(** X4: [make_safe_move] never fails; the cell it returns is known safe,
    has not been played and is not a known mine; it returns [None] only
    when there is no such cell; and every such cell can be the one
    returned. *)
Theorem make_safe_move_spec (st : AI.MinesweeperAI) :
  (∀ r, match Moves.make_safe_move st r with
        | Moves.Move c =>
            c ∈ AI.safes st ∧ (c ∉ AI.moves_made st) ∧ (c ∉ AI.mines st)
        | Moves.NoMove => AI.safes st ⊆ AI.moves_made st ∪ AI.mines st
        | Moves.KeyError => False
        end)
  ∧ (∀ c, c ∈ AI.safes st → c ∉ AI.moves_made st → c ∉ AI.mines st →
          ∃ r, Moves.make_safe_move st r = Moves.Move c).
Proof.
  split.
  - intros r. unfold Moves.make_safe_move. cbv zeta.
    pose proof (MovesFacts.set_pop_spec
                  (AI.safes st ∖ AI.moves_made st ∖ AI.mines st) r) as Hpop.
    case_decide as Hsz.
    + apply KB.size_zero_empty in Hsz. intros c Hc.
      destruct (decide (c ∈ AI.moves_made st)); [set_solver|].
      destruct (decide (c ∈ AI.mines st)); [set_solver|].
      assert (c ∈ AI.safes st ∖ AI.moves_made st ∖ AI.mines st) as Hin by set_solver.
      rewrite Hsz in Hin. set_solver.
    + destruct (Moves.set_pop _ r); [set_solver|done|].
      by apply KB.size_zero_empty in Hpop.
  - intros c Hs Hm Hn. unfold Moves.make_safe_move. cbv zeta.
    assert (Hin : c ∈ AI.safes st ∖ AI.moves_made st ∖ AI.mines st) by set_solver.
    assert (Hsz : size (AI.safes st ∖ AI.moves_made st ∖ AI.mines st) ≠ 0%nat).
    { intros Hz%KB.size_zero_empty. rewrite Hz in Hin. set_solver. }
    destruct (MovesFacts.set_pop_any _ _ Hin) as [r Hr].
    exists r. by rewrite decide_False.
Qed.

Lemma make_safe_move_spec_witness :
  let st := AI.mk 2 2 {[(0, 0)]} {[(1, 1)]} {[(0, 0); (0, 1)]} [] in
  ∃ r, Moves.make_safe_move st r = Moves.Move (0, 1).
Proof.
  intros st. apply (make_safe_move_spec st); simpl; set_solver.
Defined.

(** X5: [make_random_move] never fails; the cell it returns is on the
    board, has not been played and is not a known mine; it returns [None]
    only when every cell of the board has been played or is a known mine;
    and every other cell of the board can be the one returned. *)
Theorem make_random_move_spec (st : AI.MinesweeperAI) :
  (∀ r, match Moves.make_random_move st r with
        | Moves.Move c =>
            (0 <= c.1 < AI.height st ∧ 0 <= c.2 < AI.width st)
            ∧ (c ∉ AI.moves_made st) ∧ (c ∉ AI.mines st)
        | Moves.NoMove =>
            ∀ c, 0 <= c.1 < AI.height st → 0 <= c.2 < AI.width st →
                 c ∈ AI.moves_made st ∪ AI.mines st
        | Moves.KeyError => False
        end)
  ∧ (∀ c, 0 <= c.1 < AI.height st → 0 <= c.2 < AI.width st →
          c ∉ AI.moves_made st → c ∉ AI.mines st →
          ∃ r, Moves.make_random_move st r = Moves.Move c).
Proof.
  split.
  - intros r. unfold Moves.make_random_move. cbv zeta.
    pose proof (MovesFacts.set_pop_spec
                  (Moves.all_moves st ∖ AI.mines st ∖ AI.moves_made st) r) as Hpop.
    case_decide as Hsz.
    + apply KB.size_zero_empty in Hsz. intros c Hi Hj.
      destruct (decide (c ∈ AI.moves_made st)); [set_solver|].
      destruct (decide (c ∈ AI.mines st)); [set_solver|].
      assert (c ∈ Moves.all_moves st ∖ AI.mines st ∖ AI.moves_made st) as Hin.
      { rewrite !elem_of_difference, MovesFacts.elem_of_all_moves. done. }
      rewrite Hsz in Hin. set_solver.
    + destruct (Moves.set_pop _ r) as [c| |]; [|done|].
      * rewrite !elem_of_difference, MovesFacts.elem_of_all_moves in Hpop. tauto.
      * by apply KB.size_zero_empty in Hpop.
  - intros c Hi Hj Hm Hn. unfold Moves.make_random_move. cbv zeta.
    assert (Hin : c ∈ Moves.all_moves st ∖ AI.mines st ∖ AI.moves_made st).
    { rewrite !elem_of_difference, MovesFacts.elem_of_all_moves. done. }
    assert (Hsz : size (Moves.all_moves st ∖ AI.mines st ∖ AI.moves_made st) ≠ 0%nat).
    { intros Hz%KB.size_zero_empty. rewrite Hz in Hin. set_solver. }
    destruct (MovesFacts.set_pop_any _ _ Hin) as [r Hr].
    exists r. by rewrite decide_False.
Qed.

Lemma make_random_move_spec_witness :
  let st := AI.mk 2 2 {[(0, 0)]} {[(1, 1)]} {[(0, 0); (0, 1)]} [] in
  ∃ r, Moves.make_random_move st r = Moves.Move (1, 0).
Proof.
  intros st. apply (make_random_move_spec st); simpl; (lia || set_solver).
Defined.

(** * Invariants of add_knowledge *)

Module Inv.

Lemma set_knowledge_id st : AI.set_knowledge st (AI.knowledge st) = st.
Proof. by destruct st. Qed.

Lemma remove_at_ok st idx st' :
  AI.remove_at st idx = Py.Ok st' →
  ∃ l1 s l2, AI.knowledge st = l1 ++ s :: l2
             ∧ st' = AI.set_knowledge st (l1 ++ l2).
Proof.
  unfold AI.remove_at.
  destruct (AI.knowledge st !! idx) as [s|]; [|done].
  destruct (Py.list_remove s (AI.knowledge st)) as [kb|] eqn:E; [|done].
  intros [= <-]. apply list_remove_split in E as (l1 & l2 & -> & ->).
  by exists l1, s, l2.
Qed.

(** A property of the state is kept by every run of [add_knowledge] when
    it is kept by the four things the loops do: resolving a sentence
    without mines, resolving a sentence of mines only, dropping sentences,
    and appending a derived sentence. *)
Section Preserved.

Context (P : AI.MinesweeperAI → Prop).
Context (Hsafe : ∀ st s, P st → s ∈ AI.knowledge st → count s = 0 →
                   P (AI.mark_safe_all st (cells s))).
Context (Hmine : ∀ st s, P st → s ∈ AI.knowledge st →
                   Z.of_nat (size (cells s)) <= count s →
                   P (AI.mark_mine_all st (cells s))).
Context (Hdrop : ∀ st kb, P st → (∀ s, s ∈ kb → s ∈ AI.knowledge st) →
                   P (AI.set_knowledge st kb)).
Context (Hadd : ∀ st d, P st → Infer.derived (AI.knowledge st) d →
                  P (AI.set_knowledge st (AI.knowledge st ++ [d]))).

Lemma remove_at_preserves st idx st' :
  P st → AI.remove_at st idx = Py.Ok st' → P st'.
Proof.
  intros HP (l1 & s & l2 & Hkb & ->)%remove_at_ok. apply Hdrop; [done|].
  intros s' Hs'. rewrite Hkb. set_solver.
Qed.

--

Problem ->
Could you set down, word for word, only the lines above from the line with "- intros r. unfold Moves.make_safe_move." to the line with "assert (Hin : c ∈ AI.safes", including both?

Reply ->
  - intros r. unfold Moves.make_safe_move. cbv zeta.
    pose proof (MovesFacts.set_pop_spec
                  (AI.safes st ∖ AI.moves_made st ∖ AI.mines st) r) as Hpop.
    case_decide as Hsz.
    + apply KB.size_zero_empty in Hsz. intros c Hc.
      destruct (decide (c ∈ AI.moves_made st)); [set_solver|].
      destruct (decide (c ∈ AI.mines st)); [set_solver|].
      assert (c ∈ AI.safes st ∖ AI.moves_made st ∖ AI.mines st) as Hin by set_solver.
      rewrite Hsz in Hin. set_solver.
    + destruct (Moves.set_pop _ r); [set_solver|done|].
      by apply KB.size_zero_empty in Hpop.
  - intros c Hs Hm Hn. unfold Moves.make_safe_move. cbv zeta.
    assert (Hin : c ∈ AI.safes st ∖ AI.moves_made st ∖ AI.mines st) by set_solver.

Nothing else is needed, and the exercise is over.